[Start of Attachment]

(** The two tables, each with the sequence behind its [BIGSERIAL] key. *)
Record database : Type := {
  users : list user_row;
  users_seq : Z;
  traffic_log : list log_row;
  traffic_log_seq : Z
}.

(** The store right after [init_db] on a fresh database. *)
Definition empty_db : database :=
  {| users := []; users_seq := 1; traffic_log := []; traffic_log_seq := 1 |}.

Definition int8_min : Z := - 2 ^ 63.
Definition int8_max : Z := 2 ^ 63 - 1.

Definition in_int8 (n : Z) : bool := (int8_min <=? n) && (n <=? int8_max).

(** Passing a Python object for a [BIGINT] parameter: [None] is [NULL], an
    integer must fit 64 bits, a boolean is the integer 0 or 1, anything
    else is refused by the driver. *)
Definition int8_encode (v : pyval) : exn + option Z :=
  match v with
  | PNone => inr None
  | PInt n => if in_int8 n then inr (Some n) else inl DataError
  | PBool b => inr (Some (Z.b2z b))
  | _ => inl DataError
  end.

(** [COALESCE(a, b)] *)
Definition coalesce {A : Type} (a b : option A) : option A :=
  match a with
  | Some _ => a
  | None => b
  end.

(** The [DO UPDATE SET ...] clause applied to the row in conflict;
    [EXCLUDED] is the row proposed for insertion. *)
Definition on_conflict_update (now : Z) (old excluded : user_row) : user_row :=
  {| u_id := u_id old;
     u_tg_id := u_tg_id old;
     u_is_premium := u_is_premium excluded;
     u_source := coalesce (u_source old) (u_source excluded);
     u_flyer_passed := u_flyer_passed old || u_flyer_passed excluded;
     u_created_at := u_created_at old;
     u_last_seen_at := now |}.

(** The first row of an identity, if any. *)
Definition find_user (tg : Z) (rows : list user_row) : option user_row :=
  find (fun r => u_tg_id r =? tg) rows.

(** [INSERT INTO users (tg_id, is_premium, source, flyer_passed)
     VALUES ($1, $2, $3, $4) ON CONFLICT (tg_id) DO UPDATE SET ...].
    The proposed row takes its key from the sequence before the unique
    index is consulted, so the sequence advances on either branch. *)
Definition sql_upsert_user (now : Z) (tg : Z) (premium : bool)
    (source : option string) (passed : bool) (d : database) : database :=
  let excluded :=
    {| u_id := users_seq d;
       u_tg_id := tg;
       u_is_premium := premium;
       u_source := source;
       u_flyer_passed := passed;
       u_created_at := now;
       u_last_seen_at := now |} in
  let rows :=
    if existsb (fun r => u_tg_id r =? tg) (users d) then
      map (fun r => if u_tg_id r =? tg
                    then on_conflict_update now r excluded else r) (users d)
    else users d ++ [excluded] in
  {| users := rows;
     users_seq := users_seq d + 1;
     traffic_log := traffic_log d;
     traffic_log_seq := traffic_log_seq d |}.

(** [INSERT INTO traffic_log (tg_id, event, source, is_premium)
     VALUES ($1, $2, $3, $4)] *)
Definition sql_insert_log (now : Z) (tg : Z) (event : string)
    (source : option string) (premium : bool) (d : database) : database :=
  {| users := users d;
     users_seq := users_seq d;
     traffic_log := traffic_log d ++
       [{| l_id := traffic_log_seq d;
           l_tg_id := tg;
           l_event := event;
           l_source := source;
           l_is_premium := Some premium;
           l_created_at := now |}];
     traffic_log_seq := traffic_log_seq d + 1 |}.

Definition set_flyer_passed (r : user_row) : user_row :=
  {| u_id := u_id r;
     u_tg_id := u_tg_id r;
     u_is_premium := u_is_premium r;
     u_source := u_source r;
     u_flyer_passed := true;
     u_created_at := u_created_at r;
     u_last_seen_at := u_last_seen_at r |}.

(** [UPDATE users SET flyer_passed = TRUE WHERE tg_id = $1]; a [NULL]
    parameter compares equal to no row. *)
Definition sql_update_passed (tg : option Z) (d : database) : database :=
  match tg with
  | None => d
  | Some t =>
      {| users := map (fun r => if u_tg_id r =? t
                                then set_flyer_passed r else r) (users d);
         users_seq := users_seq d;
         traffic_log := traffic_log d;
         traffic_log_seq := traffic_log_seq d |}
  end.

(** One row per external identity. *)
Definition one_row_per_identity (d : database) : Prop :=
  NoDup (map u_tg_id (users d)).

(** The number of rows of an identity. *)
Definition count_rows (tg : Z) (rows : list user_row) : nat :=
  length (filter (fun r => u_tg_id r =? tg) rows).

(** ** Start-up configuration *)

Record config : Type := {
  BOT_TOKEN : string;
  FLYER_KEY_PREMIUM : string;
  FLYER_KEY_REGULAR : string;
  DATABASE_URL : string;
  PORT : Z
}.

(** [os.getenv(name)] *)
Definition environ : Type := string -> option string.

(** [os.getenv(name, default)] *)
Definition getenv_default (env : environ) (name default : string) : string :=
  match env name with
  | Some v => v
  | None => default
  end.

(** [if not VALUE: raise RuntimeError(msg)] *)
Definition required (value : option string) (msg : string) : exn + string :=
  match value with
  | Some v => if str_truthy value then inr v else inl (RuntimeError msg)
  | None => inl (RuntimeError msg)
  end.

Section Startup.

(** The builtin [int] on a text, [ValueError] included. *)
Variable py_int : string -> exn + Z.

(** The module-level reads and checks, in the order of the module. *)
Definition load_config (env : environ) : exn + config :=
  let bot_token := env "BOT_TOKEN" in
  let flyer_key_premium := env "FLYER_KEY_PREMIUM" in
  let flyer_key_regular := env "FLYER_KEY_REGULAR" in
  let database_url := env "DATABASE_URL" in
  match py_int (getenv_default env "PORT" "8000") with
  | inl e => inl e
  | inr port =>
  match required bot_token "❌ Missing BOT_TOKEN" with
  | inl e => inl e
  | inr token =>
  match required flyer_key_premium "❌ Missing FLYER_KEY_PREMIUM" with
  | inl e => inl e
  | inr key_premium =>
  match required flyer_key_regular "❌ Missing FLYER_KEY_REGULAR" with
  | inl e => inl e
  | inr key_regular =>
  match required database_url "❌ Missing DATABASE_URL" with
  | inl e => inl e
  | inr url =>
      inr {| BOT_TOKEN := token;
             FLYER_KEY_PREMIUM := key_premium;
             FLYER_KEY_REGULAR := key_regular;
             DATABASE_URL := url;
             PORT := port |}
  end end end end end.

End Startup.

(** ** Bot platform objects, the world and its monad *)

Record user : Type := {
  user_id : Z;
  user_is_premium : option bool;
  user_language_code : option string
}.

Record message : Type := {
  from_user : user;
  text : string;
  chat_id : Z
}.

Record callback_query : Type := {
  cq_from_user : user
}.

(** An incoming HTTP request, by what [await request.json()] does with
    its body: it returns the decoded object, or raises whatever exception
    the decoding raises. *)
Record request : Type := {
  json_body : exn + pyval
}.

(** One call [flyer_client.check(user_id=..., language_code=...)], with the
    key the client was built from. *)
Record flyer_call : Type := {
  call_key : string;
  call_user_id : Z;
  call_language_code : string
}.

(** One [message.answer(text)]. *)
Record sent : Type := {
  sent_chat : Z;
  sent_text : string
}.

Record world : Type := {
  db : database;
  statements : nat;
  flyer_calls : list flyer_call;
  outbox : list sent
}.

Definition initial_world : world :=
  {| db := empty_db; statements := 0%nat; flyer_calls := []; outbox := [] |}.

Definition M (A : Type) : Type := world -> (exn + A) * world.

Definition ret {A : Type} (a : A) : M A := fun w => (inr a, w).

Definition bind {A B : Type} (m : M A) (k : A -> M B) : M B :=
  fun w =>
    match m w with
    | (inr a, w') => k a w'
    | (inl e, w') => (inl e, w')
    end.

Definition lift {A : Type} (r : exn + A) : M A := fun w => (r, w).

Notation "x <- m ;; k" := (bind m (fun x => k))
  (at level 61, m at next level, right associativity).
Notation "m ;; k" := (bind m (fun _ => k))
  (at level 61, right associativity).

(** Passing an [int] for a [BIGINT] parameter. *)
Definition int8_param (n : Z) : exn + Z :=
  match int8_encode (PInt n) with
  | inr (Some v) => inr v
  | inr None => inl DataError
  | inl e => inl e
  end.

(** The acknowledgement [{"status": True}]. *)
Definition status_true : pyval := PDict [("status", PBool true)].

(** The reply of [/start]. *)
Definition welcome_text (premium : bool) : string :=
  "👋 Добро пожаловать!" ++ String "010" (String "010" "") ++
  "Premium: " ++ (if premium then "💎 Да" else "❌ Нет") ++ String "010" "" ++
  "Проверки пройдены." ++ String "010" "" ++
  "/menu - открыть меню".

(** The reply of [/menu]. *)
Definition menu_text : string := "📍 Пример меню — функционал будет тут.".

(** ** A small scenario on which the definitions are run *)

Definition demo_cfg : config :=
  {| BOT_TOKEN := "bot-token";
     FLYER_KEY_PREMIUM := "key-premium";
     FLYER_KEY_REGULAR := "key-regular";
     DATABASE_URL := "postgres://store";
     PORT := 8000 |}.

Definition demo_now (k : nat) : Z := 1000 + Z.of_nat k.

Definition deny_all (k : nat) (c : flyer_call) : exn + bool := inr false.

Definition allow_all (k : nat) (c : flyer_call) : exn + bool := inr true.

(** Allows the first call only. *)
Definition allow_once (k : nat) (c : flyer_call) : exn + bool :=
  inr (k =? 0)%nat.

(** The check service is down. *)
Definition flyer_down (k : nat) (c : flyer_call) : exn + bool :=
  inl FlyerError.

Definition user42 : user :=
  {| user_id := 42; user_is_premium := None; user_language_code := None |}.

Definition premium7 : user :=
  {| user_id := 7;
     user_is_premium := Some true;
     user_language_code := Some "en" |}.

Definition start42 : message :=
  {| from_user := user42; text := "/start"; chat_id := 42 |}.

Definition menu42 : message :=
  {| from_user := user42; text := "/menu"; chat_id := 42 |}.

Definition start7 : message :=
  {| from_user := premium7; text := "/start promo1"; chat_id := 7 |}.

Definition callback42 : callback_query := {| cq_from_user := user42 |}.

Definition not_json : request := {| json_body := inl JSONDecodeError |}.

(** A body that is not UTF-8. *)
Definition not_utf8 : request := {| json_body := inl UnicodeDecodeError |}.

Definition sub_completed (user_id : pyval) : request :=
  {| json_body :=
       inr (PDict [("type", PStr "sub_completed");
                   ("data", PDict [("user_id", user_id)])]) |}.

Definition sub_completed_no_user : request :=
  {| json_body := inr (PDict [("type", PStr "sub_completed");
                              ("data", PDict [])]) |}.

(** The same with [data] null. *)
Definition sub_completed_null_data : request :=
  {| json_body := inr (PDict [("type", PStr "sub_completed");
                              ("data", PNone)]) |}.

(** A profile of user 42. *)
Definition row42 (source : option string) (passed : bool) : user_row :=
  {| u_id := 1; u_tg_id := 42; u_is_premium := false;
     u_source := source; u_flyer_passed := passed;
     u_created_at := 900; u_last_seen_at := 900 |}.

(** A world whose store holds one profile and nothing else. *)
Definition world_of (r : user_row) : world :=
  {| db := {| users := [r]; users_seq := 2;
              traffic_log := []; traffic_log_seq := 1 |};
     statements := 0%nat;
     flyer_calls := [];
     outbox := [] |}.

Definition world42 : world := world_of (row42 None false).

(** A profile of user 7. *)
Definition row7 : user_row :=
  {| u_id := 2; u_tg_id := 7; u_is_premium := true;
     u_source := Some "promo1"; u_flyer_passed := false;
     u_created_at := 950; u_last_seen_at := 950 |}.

[End of Attachment]

→ The task
Restate verbatim the first line above and all lines after it through the line containing "match v with"; omit the rest.

→ Response to this task
(** The two tables, each with the sequence behind its [BIGSERIAL] key. *)
Record database : Type := {
  users : list user_row;
  users_seq : Z;
  traffic_log : list log_row;
  traffic_log_seq : Z
}.

(** The store right after [init_db] on a fresh database. *)
Definition empty_db : database :=
  {| users := []; users_seq := 1; traffic_log := []; traffic_log_seq := 1 |}.

Definition int8_min : Z := - 2 ^ 63.
Definition int8_max : Z := 2 ^ 63 - 1.

Definition in_int8 (n : Z) : bool := (int8_min <=? n) && (n <=? int8_max).

(** Passing a Python object for a [BIGINT] parameter: [None] is [NULL], an
    integer must fit 64 bits, a boolean is the integer 0 or 1, anything
    else is refused by the driver. *)
Definition int8_encode (v : pyval) : exn + option Z :=
  match v with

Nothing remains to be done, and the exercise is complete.